Free energies of activation for the reactions:

              Nu^-+MeX → MeNu+X^- (Nu = nucleophile, X = halogen)

are calculated by a quasi-thermodynamic cycle. The six steps involved are: (i) desolvation and escape into the gas phase of MeX; (ii) desolvation and escape of Nu^- ; (iii) loss of an electron from Nu^-; (iv) combination of Nu^.(g) with MeX(g) to form a methyl radical transfer 'transition state'; (v) placement of an electron on the 'transition state'; (vi) transfer of the anionic transition state from the gas phase to the solvent.
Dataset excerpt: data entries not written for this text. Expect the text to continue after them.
(* ===== verification/Retention.v ===== *)
(** * The retention loop of the outboxes

    shared/libs/python-common/retention.py, [outbox_cleanup_loop]: every hour one
    deletion ([prune_outbox_once] of CreateOnce), failures included, while the
    service goes on inserting. *)

From S2P Require Import Prelude PyValue Session CreateOnce.
Import CreateOnce.

Module Retention.

(** What happens to the table: a tick of the loop at a time, whose statement may
    fail, or an insert of the service. *)
Inductive event := Tick (now : Z) (fails : bool) | Insert (m : OutboxMessage).

Definition DEFAULT_INTERVAL_SECONDS : Z := 3600.

Section loop.
Context {Row : Type} (retention_days : Z).

(** The tables, and the rows purged so far. *)
Definition happens (s : tables Row * Z) (e : event) : tables Row * Z :=
  match e with
  | Tick _ true => s
  | Tick now false => let (d, removed) := prune_outbox_once retention_days now s.1 in (d, s.2 + removed)
  | Insert m => (Tables (co_rows s.1) (co_outbox s.1 ++ [m]) (co_keys s.1) (co_draws s.1), s.2)
  end.

Definition outbox_cleanup_loop (d : tables Row) (events : list event) : tables Row * Z := foldl happens (d, 0) events.

Definition window : Z := retention_days * US_PER_DAY.

(** A row within the window of every tick stays. *)
Lemma young_rows_stay events s m :
  m ∈ co_outbox s.1 → (∀ now fails, Tick now fails ∈ events → now - window ≤ msg_created_at m) → m ∈ co_outbox (foldl happens s events).1.
Proof.
  revert s. induction events as [|e events IH]; intros s Hm Hy; [done|]. cbn [foldl]. apply IH.
  - destruct e as [now [|]|m']; cbn; [done| |by apply elem_of_app; left].
    apply elem_of_filter_bool. split; [done|]. specialize (Hy now false ltac:(left)). unfold window in Hy. lia.
  - intros now fails Hin. eapply Hy. by right.
Qed.

(** Right after a tick that worked, no row is older than the window; only the
    outbox was touched, and the count grew by what went. *)
Lemma a_tick_prunes s now :
  let s' := happens s (Tick now false) in
  (∀ m, m ∈ co_outbox s'.1 → now - window ≤ msg_created_at m) ∧ co_rows s'.1 = co_rows s.1 ∧ co_keys s'.1 = co_keys s.1 ∧
  s'.2 - s.2 = Z.of_nat (length (co_outbox s.1)) - Z.of_nat (length (co_outbox s'.1)).
Proof.
  cbn. unfold window. split_and!; [|done..|].
  - intros m [_ Hm]%elem_of_filter_bool. lia.
  - induction (co_outbox s.1) as [|m l IH]; cbn; [lia|]. destruct (msg_created_at m <? _); cbn [negb length] in *; lia.
Qed.

(** However many ticks fail, the next one that works catches up. *)
Lemma failures_are_caught_up events s now m :
  m ∈ co_outbox (foldl happens s (events ++ [Tick now false])).1 → now - window ≤ msg_created_at m.
Proof. rewrite foldl_app. cbn [foldl]. apply a_tick_prunes. Qed.

(** With a tick each hour that works, no row outlives the window by more than
    the interval: between two ticks a row that is older was within the window at
    the first. *)
Lemma overdue_at_most_one_interval s t now m :
  m ∈ co_outbox (happens s (Tick t false)).1 → now ≤ t + DEFAULT_INTERVAL_SECONDS * 1000000 →
  now - msg_created_at m ≤ window + DEFAULT_INTERVAL_SECONDS * 1000000.
Proof. intros Hm Ht. apply (a_tick_prunes s t) in Hm. lia. Qed.
End loop.
End Retention.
The BEBO method is used to calculate the energetics of step (iv), and the BEBO exponents for various Nu and X are calculated from the measured or estimated rates of the symmetrical halide exchanges X^-+MeX and Nu^-+ MeNu. The energy of the system is plotted as a function of the fractional bond orders of the Nu...C and C...X partial bonds, and ΔG^‡ is identified with the maximum value of this energy. An excellent correlation of calculated against experimental results is found for reactions in water and methanol, whilst interactions between polarizable HCONMe₂ and polarizable S_N2 transition states lead to small but regular discrepancies in HCONMe₂. Observed nucleophilic and leaving group orders of reactivity are reproduced, as is the lack of a correlation between reactivity and selectivity. The computed transition state bond orders do not concur with predictions based on the Hammond postulate.